▽

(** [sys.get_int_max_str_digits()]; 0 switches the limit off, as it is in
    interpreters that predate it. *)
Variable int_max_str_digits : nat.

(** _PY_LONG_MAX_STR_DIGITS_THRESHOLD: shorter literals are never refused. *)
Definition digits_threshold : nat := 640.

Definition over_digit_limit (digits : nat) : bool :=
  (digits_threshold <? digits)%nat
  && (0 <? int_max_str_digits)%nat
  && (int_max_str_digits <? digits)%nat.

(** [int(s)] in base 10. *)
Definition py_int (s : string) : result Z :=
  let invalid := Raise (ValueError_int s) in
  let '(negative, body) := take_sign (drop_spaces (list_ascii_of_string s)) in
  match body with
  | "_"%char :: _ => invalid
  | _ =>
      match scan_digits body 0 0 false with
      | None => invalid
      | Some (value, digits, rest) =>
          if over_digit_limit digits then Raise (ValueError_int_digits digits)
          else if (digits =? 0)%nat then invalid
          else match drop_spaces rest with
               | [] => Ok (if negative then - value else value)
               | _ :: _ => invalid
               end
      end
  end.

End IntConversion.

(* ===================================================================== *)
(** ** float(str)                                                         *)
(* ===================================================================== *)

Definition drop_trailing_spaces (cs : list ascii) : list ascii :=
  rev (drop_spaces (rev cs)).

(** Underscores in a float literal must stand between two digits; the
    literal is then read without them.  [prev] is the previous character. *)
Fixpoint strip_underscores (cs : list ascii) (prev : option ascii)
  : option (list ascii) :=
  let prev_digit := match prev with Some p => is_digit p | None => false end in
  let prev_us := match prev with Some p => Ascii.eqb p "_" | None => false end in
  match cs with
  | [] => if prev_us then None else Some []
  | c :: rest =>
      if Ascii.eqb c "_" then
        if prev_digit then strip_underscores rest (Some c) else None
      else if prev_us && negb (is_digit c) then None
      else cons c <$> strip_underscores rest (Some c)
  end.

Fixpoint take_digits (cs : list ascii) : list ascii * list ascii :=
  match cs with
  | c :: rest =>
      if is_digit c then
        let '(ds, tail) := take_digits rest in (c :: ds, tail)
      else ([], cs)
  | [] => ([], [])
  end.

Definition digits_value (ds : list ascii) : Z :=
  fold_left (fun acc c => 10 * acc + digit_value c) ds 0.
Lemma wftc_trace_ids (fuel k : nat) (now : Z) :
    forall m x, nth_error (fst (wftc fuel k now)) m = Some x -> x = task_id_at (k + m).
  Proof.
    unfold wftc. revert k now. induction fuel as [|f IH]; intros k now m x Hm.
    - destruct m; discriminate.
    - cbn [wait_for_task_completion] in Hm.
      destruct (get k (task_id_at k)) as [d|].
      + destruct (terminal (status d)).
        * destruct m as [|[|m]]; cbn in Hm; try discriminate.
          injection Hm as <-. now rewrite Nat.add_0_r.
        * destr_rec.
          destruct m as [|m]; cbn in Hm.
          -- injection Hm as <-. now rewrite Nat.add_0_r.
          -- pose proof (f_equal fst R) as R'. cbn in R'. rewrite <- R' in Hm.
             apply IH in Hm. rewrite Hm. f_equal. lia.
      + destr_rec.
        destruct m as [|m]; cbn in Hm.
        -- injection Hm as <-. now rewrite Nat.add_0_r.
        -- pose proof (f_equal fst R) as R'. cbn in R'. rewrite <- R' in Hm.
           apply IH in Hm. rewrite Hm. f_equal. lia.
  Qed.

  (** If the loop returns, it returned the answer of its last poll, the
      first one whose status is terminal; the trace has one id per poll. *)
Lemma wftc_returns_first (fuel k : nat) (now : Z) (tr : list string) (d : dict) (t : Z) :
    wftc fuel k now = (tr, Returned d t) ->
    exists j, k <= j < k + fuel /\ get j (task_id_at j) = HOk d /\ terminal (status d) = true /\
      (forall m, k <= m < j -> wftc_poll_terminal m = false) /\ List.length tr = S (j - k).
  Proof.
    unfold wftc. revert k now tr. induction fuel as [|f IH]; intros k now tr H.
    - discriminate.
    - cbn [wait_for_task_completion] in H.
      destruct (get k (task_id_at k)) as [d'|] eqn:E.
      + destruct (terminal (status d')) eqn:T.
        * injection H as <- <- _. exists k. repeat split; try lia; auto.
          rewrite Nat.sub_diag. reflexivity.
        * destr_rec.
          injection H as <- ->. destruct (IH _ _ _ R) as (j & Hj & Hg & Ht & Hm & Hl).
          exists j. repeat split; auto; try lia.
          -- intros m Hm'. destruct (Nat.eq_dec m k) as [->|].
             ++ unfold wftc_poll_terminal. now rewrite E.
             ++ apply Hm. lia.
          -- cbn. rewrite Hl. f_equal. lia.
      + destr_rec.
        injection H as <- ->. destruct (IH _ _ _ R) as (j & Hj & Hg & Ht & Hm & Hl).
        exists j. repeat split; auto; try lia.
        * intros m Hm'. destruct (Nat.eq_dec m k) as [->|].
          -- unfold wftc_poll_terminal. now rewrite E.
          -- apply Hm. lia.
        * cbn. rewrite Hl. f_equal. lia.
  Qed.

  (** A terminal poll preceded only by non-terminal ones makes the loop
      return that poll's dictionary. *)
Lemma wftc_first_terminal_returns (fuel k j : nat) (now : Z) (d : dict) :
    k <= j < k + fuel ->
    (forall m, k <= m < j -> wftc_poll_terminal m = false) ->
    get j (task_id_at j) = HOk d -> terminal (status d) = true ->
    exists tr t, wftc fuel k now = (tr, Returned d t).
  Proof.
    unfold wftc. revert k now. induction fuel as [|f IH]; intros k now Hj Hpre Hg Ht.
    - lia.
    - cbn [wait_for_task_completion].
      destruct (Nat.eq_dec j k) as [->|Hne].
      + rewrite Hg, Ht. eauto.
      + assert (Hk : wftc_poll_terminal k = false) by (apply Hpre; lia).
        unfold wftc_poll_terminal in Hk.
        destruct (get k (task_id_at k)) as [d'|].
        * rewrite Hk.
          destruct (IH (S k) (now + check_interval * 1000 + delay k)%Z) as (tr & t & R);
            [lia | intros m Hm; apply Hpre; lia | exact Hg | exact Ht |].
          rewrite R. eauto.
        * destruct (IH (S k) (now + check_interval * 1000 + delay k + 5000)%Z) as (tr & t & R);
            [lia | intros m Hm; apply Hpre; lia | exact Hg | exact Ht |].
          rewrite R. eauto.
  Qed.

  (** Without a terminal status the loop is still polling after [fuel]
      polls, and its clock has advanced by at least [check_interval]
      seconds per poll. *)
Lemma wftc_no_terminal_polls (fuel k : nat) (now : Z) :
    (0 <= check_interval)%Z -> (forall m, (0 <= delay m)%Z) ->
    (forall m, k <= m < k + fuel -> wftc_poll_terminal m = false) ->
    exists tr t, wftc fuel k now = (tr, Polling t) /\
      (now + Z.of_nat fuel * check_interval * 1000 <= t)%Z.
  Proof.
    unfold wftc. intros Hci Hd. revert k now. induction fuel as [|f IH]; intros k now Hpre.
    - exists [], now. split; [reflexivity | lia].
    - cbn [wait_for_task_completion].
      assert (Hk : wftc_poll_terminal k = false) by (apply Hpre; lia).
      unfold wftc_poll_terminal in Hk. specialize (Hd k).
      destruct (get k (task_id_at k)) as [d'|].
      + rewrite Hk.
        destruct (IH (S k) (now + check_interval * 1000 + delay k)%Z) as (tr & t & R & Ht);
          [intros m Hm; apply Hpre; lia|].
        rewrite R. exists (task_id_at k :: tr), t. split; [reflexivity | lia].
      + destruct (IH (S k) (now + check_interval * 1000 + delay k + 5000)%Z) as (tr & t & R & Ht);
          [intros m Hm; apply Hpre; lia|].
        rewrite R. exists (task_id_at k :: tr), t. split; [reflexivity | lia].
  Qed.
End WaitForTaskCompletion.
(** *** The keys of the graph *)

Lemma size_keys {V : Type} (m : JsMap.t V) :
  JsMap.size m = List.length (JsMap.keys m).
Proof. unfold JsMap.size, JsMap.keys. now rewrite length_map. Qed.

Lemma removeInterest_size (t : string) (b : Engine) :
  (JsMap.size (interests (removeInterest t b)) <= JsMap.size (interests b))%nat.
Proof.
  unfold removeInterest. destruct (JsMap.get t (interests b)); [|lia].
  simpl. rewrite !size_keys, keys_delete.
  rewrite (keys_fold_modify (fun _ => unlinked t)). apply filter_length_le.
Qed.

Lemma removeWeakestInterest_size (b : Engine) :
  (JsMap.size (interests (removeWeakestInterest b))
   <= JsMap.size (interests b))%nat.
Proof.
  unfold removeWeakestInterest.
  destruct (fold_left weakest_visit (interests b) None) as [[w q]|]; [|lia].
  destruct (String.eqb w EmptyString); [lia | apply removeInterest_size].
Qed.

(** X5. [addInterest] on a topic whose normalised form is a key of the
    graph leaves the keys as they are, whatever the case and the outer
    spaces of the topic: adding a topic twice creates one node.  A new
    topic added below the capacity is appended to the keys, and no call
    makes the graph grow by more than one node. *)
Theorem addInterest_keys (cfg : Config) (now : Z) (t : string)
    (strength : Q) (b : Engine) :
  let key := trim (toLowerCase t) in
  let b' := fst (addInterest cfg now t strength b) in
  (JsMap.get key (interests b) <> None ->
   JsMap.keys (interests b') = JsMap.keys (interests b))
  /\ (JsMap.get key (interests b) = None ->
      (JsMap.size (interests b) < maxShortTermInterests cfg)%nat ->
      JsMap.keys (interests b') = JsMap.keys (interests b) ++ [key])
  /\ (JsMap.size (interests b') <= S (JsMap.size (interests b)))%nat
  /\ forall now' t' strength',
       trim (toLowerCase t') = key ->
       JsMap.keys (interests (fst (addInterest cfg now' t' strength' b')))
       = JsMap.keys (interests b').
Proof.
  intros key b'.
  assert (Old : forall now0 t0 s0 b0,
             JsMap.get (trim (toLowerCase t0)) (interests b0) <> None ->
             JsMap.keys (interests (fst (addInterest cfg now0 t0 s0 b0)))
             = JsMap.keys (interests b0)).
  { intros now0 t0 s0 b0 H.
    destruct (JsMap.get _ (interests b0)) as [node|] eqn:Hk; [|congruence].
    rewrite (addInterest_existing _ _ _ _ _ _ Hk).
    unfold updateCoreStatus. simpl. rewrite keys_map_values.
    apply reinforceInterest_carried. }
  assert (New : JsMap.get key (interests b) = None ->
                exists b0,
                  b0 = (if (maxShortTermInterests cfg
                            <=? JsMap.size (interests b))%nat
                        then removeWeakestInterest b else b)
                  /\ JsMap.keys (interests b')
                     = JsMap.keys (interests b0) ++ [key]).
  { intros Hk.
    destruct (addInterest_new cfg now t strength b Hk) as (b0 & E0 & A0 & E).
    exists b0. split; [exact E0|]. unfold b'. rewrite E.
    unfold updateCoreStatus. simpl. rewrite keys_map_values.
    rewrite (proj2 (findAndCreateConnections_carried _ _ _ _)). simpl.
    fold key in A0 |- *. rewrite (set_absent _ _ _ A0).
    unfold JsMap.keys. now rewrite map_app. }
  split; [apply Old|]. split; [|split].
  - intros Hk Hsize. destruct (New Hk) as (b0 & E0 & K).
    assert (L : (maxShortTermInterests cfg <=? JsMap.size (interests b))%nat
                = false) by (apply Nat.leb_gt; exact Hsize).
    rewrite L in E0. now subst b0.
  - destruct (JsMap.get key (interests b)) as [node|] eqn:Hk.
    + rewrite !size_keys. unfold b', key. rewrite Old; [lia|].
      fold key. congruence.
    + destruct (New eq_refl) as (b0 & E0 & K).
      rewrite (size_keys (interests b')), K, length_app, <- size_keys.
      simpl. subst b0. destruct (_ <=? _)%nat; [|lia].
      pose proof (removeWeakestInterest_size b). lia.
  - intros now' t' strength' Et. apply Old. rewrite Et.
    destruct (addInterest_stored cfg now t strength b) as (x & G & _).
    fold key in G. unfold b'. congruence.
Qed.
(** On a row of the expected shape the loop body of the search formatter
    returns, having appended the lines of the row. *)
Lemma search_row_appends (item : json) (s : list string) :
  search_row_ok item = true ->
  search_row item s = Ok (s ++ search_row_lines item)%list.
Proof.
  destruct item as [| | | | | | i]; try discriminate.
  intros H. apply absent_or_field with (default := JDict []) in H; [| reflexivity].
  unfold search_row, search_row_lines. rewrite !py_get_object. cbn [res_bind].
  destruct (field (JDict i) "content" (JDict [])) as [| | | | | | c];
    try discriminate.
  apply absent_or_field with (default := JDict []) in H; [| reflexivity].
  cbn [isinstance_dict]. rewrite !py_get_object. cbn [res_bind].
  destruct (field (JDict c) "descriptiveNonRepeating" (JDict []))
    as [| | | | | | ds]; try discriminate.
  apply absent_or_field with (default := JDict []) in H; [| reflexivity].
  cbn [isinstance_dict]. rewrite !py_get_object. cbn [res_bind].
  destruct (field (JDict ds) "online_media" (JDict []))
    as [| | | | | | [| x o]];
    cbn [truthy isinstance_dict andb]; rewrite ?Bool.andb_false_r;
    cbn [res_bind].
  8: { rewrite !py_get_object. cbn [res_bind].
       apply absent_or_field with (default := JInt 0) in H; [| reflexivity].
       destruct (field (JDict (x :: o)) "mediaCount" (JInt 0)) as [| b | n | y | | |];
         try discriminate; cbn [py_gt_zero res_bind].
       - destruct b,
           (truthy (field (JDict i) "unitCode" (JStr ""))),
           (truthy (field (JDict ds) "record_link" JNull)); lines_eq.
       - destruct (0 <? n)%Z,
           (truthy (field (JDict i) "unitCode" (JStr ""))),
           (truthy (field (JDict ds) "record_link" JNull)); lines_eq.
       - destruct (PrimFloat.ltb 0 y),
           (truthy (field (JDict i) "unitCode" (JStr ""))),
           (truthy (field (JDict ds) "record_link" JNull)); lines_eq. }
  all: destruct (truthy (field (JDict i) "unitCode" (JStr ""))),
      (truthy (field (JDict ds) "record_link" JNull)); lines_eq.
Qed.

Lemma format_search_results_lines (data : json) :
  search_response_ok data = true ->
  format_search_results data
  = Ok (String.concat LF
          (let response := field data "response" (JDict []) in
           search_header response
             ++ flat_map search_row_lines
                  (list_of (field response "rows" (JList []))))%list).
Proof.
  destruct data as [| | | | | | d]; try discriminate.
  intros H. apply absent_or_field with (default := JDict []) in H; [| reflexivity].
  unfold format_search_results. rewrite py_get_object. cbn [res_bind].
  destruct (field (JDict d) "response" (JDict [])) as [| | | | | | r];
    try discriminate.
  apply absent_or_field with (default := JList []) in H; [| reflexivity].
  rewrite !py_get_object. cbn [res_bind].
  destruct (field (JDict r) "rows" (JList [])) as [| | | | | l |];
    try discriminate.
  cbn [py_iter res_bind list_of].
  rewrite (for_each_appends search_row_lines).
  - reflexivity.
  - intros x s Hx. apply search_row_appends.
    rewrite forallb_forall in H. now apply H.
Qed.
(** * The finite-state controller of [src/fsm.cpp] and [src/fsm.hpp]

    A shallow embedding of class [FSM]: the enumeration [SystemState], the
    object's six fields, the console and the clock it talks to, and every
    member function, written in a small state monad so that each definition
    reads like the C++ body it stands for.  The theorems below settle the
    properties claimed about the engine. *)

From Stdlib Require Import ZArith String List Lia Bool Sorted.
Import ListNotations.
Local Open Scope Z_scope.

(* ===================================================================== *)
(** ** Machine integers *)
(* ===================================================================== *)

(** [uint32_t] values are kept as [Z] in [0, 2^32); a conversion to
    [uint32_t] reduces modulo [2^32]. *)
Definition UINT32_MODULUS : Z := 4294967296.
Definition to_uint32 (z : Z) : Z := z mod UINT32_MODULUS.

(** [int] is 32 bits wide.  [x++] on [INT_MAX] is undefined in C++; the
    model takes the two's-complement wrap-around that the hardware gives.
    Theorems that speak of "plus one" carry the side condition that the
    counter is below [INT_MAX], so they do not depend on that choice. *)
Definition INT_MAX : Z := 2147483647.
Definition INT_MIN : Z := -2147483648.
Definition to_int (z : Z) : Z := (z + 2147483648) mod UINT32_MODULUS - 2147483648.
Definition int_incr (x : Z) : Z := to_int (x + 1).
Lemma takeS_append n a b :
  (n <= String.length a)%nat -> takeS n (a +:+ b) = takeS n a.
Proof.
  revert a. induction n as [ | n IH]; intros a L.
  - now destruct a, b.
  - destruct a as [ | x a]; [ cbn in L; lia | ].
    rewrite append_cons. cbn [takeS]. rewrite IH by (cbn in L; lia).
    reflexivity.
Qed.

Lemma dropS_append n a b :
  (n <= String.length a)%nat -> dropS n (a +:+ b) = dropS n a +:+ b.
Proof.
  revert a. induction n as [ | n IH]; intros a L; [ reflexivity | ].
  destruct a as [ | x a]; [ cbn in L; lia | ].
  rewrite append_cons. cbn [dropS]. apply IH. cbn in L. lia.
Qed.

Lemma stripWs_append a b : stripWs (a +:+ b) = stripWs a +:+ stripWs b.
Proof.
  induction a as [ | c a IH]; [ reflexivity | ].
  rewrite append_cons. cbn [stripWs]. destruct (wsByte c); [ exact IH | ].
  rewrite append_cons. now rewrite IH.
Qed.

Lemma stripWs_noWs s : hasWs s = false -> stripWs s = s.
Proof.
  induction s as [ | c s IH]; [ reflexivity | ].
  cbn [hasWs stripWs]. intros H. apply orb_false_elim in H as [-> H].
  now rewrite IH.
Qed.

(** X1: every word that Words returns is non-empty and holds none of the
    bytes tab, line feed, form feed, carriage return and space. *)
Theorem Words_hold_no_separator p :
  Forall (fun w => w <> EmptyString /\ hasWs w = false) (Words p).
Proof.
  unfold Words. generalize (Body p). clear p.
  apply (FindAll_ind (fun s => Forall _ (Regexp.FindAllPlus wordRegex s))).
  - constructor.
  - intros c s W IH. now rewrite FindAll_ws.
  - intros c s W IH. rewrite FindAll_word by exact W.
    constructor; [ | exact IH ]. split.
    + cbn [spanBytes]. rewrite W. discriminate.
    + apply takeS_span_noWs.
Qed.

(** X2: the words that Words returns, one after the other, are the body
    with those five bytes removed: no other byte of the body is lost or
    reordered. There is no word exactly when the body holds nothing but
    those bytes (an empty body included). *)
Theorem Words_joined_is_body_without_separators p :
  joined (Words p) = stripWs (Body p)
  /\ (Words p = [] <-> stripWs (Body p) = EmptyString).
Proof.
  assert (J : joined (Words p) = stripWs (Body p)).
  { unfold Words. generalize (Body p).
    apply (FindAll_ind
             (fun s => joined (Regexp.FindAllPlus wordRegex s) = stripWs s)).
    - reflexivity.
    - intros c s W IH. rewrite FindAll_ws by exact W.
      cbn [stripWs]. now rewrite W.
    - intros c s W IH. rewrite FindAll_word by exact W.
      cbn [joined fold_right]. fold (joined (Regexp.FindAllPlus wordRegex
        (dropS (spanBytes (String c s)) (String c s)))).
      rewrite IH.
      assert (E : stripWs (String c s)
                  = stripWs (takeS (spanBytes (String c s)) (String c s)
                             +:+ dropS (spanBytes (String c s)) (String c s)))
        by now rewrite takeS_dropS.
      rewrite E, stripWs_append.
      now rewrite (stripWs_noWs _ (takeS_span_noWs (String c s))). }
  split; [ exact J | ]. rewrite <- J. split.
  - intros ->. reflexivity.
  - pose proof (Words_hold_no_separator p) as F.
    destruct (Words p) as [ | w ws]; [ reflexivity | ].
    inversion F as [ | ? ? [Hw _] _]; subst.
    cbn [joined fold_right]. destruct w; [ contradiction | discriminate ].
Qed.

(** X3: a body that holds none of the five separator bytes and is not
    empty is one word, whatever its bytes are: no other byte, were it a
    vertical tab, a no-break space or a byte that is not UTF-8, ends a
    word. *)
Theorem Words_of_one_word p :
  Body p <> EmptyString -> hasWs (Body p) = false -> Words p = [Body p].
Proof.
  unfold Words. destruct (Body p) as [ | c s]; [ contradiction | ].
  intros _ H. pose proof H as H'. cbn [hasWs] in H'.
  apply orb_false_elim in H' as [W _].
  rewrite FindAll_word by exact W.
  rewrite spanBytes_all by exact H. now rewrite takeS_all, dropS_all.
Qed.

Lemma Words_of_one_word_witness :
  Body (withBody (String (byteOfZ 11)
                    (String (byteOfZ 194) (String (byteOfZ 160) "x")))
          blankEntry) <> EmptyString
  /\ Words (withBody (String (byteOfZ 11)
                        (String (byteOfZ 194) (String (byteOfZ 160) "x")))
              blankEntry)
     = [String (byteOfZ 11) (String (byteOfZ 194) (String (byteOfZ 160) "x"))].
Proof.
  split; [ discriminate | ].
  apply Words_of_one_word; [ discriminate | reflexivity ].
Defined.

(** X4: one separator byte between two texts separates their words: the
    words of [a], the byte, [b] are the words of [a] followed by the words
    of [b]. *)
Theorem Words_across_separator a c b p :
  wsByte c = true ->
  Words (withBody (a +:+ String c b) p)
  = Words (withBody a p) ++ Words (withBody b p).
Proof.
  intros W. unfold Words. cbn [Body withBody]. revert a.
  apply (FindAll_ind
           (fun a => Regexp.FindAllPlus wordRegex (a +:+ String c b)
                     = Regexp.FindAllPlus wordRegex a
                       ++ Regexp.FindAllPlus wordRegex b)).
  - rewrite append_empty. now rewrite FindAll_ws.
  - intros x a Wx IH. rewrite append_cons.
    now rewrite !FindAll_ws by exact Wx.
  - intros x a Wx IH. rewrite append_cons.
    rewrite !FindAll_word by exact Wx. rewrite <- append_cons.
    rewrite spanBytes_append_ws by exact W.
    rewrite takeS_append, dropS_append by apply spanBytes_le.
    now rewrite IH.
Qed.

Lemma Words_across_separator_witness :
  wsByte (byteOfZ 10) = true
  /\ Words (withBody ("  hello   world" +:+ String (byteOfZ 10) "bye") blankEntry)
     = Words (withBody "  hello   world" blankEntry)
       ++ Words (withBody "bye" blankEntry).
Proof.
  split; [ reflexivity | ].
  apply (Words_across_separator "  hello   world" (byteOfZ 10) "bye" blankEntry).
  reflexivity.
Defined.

△

The problem
Copy exactly the stretch of data above from the line with "rewrite (proj2 (findAndCreateConnections_carried" through the line with "simpl. subst b0.", and omit all other lines.

Answer section
    rewrite (proj2 (findAndCreateConnections_carried _ _ _ _)). simpl.
    fold key in A0 |- *. rewrite (set_absent _ _ _ A0).
    unfold JsMap.keys. now rewrite map_app. }
  split; [apply Old|]. split; [|split].
  - intros Hk Hsize. destruct (New Hk) as (b0 & E0 & K).
    assert (L : (maxShortTermInterests cfg <=? JsMap.size (interests b))%nat
                = false) by (apply Nat.leb_gt; exact Hsize).
    rewrite L in E0. now subst b0.
  - destruct (JsMap.get key (interests b)) as [node|] eqn:Hk.
    + rewrite !size_keys. unfold b', key. rewrite Old; [lia|].
      fold key. congruence.
    + destruct (New eq_refl) as (b0 & E0 & K).
      rewrite (size_keys (interests b')), K, length_app, <- size_keys.
      simpl. subst b0. destruct (_ <=? _)%nat; [|lia].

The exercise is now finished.